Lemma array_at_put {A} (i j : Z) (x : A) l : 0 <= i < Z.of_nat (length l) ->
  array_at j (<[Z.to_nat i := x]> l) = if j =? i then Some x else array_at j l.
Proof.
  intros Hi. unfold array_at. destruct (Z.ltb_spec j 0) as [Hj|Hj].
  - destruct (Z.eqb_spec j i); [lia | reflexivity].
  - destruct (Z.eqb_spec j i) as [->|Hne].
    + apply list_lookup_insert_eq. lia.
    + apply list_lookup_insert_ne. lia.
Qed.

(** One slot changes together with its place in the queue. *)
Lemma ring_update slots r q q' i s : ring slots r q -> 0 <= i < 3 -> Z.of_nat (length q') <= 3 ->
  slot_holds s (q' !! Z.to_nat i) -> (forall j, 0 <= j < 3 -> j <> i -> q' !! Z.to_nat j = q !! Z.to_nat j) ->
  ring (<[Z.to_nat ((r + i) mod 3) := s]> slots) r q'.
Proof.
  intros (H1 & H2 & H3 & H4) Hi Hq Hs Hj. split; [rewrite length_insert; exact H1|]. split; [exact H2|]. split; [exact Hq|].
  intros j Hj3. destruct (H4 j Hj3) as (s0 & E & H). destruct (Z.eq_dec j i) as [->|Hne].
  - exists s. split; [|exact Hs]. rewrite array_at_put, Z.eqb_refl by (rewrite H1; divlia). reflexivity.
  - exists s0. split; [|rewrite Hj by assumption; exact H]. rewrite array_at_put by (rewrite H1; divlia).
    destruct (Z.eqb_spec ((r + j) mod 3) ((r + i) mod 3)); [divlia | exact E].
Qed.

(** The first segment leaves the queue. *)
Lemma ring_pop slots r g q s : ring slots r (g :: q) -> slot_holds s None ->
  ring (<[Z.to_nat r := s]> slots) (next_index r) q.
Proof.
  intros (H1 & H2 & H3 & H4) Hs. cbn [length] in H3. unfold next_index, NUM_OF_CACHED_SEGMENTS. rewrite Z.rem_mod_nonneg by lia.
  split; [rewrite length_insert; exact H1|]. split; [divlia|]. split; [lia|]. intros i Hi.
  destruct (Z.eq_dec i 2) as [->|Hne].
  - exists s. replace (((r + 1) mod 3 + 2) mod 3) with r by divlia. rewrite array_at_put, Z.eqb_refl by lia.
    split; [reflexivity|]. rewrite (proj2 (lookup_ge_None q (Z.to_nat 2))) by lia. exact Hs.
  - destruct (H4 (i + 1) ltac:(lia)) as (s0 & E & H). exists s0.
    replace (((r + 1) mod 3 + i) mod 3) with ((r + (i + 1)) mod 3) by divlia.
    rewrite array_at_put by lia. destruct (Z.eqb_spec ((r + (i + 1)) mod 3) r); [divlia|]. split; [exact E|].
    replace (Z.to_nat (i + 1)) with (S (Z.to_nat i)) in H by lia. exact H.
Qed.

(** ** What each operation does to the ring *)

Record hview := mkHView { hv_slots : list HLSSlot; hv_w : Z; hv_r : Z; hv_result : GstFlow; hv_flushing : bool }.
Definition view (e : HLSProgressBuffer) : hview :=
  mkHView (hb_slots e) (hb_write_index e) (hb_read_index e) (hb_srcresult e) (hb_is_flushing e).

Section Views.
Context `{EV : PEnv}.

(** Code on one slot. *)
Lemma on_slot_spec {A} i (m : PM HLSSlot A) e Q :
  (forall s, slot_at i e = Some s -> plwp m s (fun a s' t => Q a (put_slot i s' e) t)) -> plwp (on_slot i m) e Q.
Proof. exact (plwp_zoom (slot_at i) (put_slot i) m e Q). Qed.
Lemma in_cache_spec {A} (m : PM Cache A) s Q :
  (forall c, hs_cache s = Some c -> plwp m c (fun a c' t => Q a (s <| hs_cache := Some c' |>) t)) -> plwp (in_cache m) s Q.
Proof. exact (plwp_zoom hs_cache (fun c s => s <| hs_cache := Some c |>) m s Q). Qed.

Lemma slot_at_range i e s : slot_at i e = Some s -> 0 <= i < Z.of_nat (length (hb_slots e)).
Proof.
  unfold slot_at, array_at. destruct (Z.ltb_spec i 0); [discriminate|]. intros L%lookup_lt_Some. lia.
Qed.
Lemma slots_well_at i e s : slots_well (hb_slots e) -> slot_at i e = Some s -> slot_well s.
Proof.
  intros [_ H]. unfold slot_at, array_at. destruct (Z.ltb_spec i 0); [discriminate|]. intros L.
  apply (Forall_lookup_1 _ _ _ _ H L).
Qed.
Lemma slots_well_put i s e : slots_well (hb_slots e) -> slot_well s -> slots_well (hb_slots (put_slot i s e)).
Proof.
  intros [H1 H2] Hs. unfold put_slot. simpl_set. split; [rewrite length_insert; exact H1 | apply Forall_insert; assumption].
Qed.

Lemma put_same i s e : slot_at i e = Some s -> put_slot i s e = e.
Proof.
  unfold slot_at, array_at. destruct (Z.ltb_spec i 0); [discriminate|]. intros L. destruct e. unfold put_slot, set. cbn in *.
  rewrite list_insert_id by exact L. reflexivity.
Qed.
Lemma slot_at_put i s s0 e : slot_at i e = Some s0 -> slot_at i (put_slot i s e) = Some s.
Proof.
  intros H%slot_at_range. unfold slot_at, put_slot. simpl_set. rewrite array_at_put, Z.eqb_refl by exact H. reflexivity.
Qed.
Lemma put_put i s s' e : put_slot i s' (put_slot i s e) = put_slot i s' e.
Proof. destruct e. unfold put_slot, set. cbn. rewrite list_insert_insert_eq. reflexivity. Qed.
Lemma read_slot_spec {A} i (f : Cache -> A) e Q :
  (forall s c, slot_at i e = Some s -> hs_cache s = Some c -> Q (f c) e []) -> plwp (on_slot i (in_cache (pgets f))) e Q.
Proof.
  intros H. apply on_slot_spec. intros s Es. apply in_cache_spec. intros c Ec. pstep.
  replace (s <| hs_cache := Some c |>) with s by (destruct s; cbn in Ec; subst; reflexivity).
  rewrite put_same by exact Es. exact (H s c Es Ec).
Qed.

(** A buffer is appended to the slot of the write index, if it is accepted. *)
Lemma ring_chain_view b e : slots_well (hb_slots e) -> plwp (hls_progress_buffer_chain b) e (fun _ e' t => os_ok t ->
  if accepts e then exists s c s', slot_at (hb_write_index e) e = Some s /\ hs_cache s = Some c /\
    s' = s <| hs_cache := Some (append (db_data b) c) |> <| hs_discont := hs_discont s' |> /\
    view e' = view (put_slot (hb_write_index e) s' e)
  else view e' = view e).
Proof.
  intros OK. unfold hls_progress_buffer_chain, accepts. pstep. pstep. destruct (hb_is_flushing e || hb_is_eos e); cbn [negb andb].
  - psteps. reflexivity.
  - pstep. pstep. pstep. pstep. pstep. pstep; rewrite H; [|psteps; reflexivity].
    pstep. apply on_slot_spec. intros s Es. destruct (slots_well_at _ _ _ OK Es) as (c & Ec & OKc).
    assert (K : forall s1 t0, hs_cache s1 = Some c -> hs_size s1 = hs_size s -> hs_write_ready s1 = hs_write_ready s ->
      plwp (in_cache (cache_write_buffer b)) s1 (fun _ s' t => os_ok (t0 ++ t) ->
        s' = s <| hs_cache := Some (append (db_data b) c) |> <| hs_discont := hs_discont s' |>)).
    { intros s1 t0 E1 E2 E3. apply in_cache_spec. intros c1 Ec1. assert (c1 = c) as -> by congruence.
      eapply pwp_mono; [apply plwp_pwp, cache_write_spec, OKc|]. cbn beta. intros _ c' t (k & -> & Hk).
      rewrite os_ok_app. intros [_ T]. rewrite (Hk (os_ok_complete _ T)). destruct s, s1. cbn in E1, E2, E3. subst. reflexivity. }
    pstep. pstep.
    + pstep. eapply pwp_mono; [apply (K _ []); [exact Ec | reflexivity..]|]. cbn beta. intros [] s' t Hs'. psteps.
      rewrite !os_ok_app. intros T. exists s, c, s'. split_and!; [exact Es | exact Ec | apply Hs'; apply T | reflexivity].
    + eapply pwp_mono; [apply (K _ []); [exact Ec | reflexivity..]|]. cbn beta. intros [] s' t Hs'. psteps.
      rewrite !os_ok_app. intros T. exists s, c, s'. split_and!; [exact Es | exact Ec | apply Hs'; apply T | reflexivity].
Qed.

= = = = =

Begin at the first line of the records above and restate each line word for word, stopping after the line with "(** One slot".

**Response to the exercise**
Lemma array_at_put {A} (i j : Z) (x : A) l : 0 <= i < Z.of_nat (length l) ->
  array_at j (<[Z.to_nat i := x]> l) = if j =? i then Some x else array_at j l.
Proof.
  intros Hi. unfold array_at. destruct (Z.ltb_spec j 0) as [Hj|Hj].
  - destruct (Z.eqb_spec j i); [lia | reflexivity].
  - destruct (Z.eqb_spec j i) as [->|Hne].
    + apply list_lookup_insert_eq. lia.
    + apply list_lookup_insert_ne. lia.
Qed.

(** One slot changes together with its place in the queue. *)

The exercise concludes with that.